C'est moi, Djelloul, mon frère, c'est la carcasse craquante de ton épouse Fatna qui vient te rendre visite comme d'habitude. Ça fait un bon moment que je suis assise à tes côtés, mais essoufflée, je n'ai pas pu prononcer un mot !
La fatigue avait sucé les derniers débris de moelle qui merestait dans les os et le peu d'air que j'avais dans les poumons ! Mais louange à Dieu, la voix m'est revenue. Aujourd'hui, j'ai failli rendre l'âme hors de mon foyer ! Tu te rends compte du scandale ! On aurait retrouvé le corps de ta femme étalé sans pudeur dans la poussière comme celui d'un vagabond ! Mais le Seigneur n'a pas voulu que je devienne la pâture des langues de serpent qui sifflent sans répit dans toutes les maisons !
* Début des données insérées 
(** What [performSearch] does up to its [await]: nothing for the active
    query; otherwise the reset, then the call for page 1 unless a call
    is pending or the query is empty. *)
Lemma search_commit_spec (q : list N) (w : SearchPage.World) :
  let w' := Js.exec (SearchPage.performSearch q) w in
  if bool_decide (q = SearchPage.searchQuery w) then w' = w
  else
    SearchPage.searchQuery w' = q
    /\ SearchPage.searchResults w' = []
    /\ SearchPage.currentPage w' = 1
    /\ SearchPage.hasMorePages w' = true
    /\ SearchPage.grid w' = Some []
    /\ SearchPage.observing w' = true
    /\ SearchPage.answered w' = SearchPage.answered w
    /\ if SearchPage.isLoading w || bool_decide (q = [])
       then SearchPage.isLoading w' = SearchPage.isLoading w
            /\ SearchPage.in_flight w' = SearchPage.in_flight w
            /\ SearchPage.sent w' = SearchPage.sent w
       else SearchPage.isLoading w' = true
            /\ SearchPage.in_flight w'
               = SearchPage.in_flight w ++ [Tmdb.mkRequest q 1]
            /\ SearchPage.sent w' = SearchPage.sent w ++ [Tmdb.mkRequest q 1].
Proof.
  assert (Js.exec (SearchPage.performSearch q) w
          = if bool_decide (q = SearchPage.searchQuery w) then w
            else Js.exec SearchPage.loadSearchResults
                   (SearchPage.mk 1 (SearchPage.isLoading w) true q []
                      (Some []) (Some Modal.DisplayUnset) true
                      (SearchPage.in_flight w) (SearchPage.sent w)
                      (SearchPage.answered w))) as E.
  { unfold SearchPage.performSearch, Js.exec.
    destruct (bool_decide (q = SearchPage.searchQuery w)); reflexivity. }
  cbv zeta. rewrite E. clear E.
  destruct (bool_decide (q = SearchPage.searchQuery w)); [reflexivity|].
  match goal with
  | |- context [Js.exec SearchPage.loadSearchResults ?w0] =>
      pose proof (search_load_spec w0) as H; cbv zeta in H;
      unfold search_gate in H;
      cbn [SearchPage.isLoading SearchPage.hasMorePages
           SearchPage.searchQuery SearchPage.in_flight SearchPage.sent
           SearchPage.currentPage SearchPage.searchResults SearchPage.grid
           SearchPage.observing SearchPage.answered negb] in H;
      rewrite orb_false_r in H
  end.
  destruct (SearchPage.isLoading w || bool_decide (q = [])).
  - rewrite H. repeat split.
  - destruct H as (-> & -> & -> & -> & -> & -> & -> & -> & -> & ->).
    repeat split.
Qed.

Lemma search_clear_spec (w : SearchPage.World) :
  let w' := Js.exec SearchPage.clearSearch w in
  SearchPage.searchQuery w' = []
  /\ SearchPage.isLoading w' = SearchPage.isLoading w
  /\ SearchPage.in_flight w' = SearchPage.in_flight w
  /\ SearchPage.sent w' = SearchPage.sent w.
Proof. destruct w. repeat split. Qed.
(** C3. [normalize_items] keeps, of the normalized entries, exactly those
    whose lowered trimmed title occurs at no earlier entry, in input
    order, each with the importance of that first occurrence; the kept
    titles are pairwise distinct when lowered. On the input of the design
    it returns the single item [Book flight] of importance 2. *)
Theorem normalize_items_dedup :
  normalize_items
    (PList [PStr (py "Book flight");
            PDict [(py "title", PStr (py "book flight"));
                   (py "importance", PStr (py "high"))]])
  = Ok [{| title := py "Book flight"; importance := PInt 2 |}]
  ∧ ∀ its norm,
      normalize_entries its = Ok norm →
      ∃ out,
        normalize_items (PList its) = Ok out
        ∧ out `sublist_of` norm
        ∧ NoDup (key <$> out)
        ∧ ∀ n, n ∈ out ↔
            ∃ i, norm !! i = Some n
                 ∧ (∀ j m, (j < i)%nat → norm !! j = Some m → key m ≠ key n).
Proof.
  split; [by vm_compute|].
  intros its norm Hnorm. exists (dedupe ∅ norm).
  rewrite normalize_items_list, Hnorm. split_and!; [done| | |].
  - apply dedupe_sublist.
  - apply dedupe_NoDup.
  - intros n. rewrite dedupe_first. split.
    + intros (i & ? & _ & ?). by exists i.
    + intros (i & ? & ?). exists i. split_and!; [done|set_solver|done].
Qed.

(** C8. Normalizing the output of [normalize_items] again returns it
    unchanged: the same titles, importances and order. *)
Theorem normalize_items_idempotent items out :
  normalize_items items = Ok out →
  normalize_items (PList (item_dict <$> out)) = Ok out.
Proof.
  intros (its & norm & _ & Hnorm & ->)%normalize_items_inv.
  assert (Forall canonical (dedupe ∅ norm)) as Hcan.
  { apply normalize_entries_canonical in Hnorm.
    rewrite Forall_forall in *. intros n Hn. apply Hnorm.
    by eapply sublist_subseteq; [apply dedupe_sublist|]. }
  rewrite normalize_items_list, normalize_entries_item_dict by done.
  simpl. f_equal. apply dedupe_fixed; [apply dedupe_NoDup|set_solver].
Qed.
End Items.

(** The input of the design's dedup property, with its two normalized
    entries. *)
Lemma normalize_items_dedup_witness :
  normalize_entries (H := ascii_runtime)
    [PStr (py "Book flight");
     PDict [(py "title", PStr (py "book flight"));
            (py "importance", PStr (py "high"))]]
  = Ok [{| title := py "Book flight"; importance := PInt 2 |};
        {| title := py "book flight"; importance := PInt 3 |}]
  ∧ ∃ out,
      normalize_items (H := ascii_runtime)
        (PList [PStr (py "Book flight");
                PDict [(py "title", PStr (py "book flight"));
                       (py "importance", PStr (py "high"))]]) = Ok out
      ∧ out `sublist_of`
          [{| title := py "Book flight"; importance := PInt 2 |};
           {| title := py "book flight"; importance := PInt 3 |}].
Proof.
  split; [by vm_compute|].
  destruct (proj2 (normalize_items_dedup (H := ascii_runtime)) _ _
              (eq_refl : normalize_entries (H := ascii_runtime)
                 [PStr (py "Book flight");
                  PDict [(py "title", PStr (py "book flight"));
                         (py "importance", PStr (py "high"))]] = Ok _))
    as (out & Hout & Hsub & _).
  by exists out.
Defined.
Ô Djelloul, il est fini le temps béni où mes pieds pouvaient dévorer joyeusement des kilomètres de chemin comme les pattes d'une gazelle. Maintenant, chaque jour qui passe emporte avec lui un lambeau de la vigueur qui bouillonnait dans mes jambes. Pour arriver jusqu'à toi, combien de fois j'ai été obligée de m'arrêter et de m'asseoir à même la poussière pour reprendre haleine ! C'est qu'aujourd'hui, en plus du long chemin raboteux qui me sépare de ta demeure, il fait une chaleur accablante, et mes yeux n'ont pas découvert un seul arbre pour abriter ma tête du feu qui pleuvait du ciel ! Sans la bouteille d'eau que j'ai emportée avec moi, le soleil m'aurait calcinée ! Ces soupirs et ces halètements que tes os ont entendus, il y a quelques minutes, n'appartenaient pas à une personne qui t'est étrangère, non Djelloul, mais à ta propre femme qui a failli étouffer auprès de ta tombe. Mais à présent, louange à Dieu, abritée par ce parapluie, j'ai repris mon souffle et je peux te parler. En dehors du fossoyeur qui marmonne, tout seul sous le figuier qui ombrage le mausolée, le cimetière est désert. À qui parle-t-il ? De quoi parle-t-il ? Dieu seul le sait. C'est un homme étrange mais conscencieux. Depuis qu'il travaille ici, les allées sont soigneusement dessinées et les herbes qui foisonnaient sur les tombes ont été éradiquées. Il a des mains divines ! Tantôt, quand il m'a vue franchir la porte d'entrée du cimetière, il s'est avancé vers moi, m'a saluée, et m'a dit : «Vous êtes en retard, aujourd'hui, ma sœur. Courez vers lui pour le rassurer, il doit se ronger d'inquiétude ? Il y a un instant, il m'a semblé entendre ses os s'entrechoquer d'impatience. Comme ça : tac, tac, tac. Où est-elle ? Où est-elle ?... Mais ne faites pas attention à ce que je dis... C'est dommage que vous ne serez pas enterrée à ses côtés, ma soeur. Des centaines de tombes vous sépareront. Les Arabes n'arrêtent pas de rejoindre leur Dieu !... Qui lui tiendra compagnie alors ?... Qui lui parlera ? Mais faites vite, ma sœur ! Je n'ai pas envie qu'il m'insulte, tout à l'heure pour vous avoir retenue !... Attendez ! Je vais vous chercher un vieux parapluie que je garde dans le mausolée. Le soleil tape dur aujourd'hui !» Un instant plus tard, il m'a remis l'objet et m'a encore dit : «Vous feriez peut-être mieux de ne pas vous attarder là-bas, ma sœur... Vous semblez très fatiguée... Vous aurez peut-être besoin, tout à l'heure, de vous reposer un peu à l'intérieur du mausolée... »...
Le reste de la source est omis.